# [DIRECTIONS]
Locate the line that contains "A shallow embedding" in the entries below, then repeat it and every following line through the line that contains "holds the target, or", exactly, and no others.

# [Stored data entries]
Lemma drop_while_lt l x : head l = Some x -> p x = true -> length (drop_while l) < length l.
Proof.
  destruct l as [|y l]; simpl; [done|]. intros [= ->] ->.
  pose proof (drop_while_length l). lia.
Qed.

Lemma drop_while_last l c :
  last l = Some c -> p c = false -> last (drop_while l) = Some c.
Proof.
  induction l as [|x l IH]; [done|]. intros Hl Hc. simpl.
  destruct (p x) eqn:E; [|done]. apply IH; [|done].
  destruct l; simplify_eq/=; [congruence|done].
Qed.

End while.

#[export] Hint Resolve take_while_all drop_while_length drop_while_suffix : py.
(** The pages of [App1.py]. *)
Lemma App1_page env title topics slides rows :
  let page :=
    DeckB.App1.events_before_deck env title topics ++
    DeckB.App1.slide_events 1 slides ++
    [StDownloadButton (py "Download PowerPoint Presentation")
       (DeckB.App1.fragment_slide_spec <$> rows) (DeckB.App1.file_name_of title)
       DeckB.App1.MIME] in
  page_ok page /\ NoDup (widgets page) /\
  the_download page =
  Some (DeckB.App1.fragment_slide_spec <$> rows, DeckB.App1.file_name_of title).
Proof.
  destruct (plain_page _ (requested_plain env (Requester.App1.prompt_of title topics)))
    as [Hrp Hrw].
  destruct (slide_events_page 1 slides) as [Hsp Hsw].
  cbv zeta. unfold DeckB.App1.events_before_deck, DeckB.App1.failure_of, widgets, the_download.
  split; [|split].
  - apply Forall_app; split; [|apply Forall_app; split; [done|]].
    + repeat (apply Forall_app; split; [done || by repeat constructor|]).
      by repeat constructor.
    + apply Forall_cons; split; [|done].
      apply Forall_fmap, Forall_true, DeckB.App1.wf_fragment_slide_spec.
  - rewrite !omap_app, Hrw, Hsw. apply App1_widgets_NoDup.
  - rewrite !omap_app, (plain_buttons _ (requested_plain _ _)), slide_events_buttons. done.
Qed.

#[export] Instance App1_served : WellServed DeckB.App1.main.
Proof.
  split.
  - intros env w [title topics_input [|]]; unfold rerun; cbn [form_title form_topics_input
      form_submit]; [|concrete_page].
    rewrite DeckB.App1.main_App1_steps.
    destruct (DeckB.App1.parse_topics topics_input) as [|topic topics] eqn:Ht.
    { concrete_page. }
    destruct (plain_page _ (requested_plain env
      (Requester.App1.prompt_of title (topic :: topics)))) as [Hrp Hrw].
    cbv zeta. destruct (startswith _ _).
    { eexists. split; [|by left]. cbn [ui fresh_page say app]. unfold widgets.
      unfold DeckB.App1.failure_of.
      split; [by repeat first [constructor|apply Forall_app; split]|].
      cbn [app omap list_omap widget_of]. rewrite omap_app, Hrw. by_compute. }
    destruct (mapM _ _) as [rows|].
    + eexists. split; [|by left]. rewrite say_say. cbn [ui fresh_page say app].
      by destruct (App1_page env title (topic :: topics)
        (DeckB.App1.cleaned (DeckB.App1.content_of env title (topic :: topics))) rows)
        as (? & ? & _).
    + eexists. split; [|right; by eexists]. cbn [ui fresh_page say app]. unfold widgets.
      unfold DeckB.App1.events_before_deck, DeckB.App1.failure_of.
      split; [by repeat first [constructor|apply Forall_app; split]|].
      cbn [app omap list_omap widget_of]. rewrite omap_app, Hrw. by_compute.
  - intros env w [title topics_input submit] Hf. cbn in Hf. by subst submit.
Qed.
(** * The drawing controller of the injected visualization subsystem

    A shallow embedding of [src/injected/drawing-controller.ts] and of the
    collaborators it is constructed with.  The controller is a class whose
    methods mutate its own fields and call into injected collaborators; it is
    embedded as a state-and-exception monad over a [World] that holds the
    controller's fields, the state of the objects it owns or talks to, and a
    chronological record of every collaborator call. *)

From stdpp Require Import gmap strings list fin_maps.
From stdpp Require Import pretty sorting.
From Stdlib Require Import Ascii.

(** ** Shared vocabulary *)

(** [VisualizationType] is a numeric TypeScript enum. *)
Definition VisualizationType := nat.

(** An iframe element of the current document, named by the selector that
    reaches it from that document. *)
Definition HTMLIFrameElement := string.

(** [FeatureFlagStoreData] is a [DictionaryStringTo<boolean>]. *)
Abbreviation FeatureFlagStoreData := (gmap string bool).

(** ** html-element-axe-results-helper *)
Module HtmlElementAxeResultsHelper.

(** One scan finding.  [isVisible] and [isVisualizationEnabled] are
    optional booleans ([None] is the unset flag); [framePath] is the
    frame-path metadata: the selector of the child iframe whose document
    holds the target, or [None] when the target is in the current
    document. *)
Record AssessmentVisualizationInstance := {
  selector : string;
  framePath : option string;
  isVisible : option bool;
  isVisualizationEnabled : option bool;
}.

# [EXERCISE OUTPUT]
    A shallow embedding of [src/injected/drawing-controller.ts] and of the
    collaborators it is constructed with.  The controller is a class whose
    methods mutate its own fields and call into injected collaborators; it is
    embedded as a state-and-exception monad over a [World] that holds the
    controller's fields, the state of the objects it owns or talks to, and a
    chronological record of every collaborator call. *)

From stdpp Require Import gmap strings list fin_maps.
From stdpp Require Import pretty sorting.
From Stdlib Require Import Ascii.

(** ** Shared vocabulary *)

(** [VisualizationType] is a numeric TypeScript enum. *)
Definition VisualizationType := nat.

(** An iframe element of the current document, named by the selector that
    reaches it from that document. *)
Definition HTMLIFrameElement := string.

(** [FeatureFlagStoreData] is a [DictionaryStringTo<boolean>]. *)
Abbreviation FeatureFlagStoreData := (gmap string bool).

(** ** html-element-axe-results-helper *)
Module HtmlElementAxeResultsHelper.

(** One scan finding.  [isVisible] and [isVisualizationEnabled] are
    optional booleans ([None] is the unset flag); [framePath] is the
    frame-path metadata: the selector of the child iframe whose document
    holds the target, or [None] when the target is in the current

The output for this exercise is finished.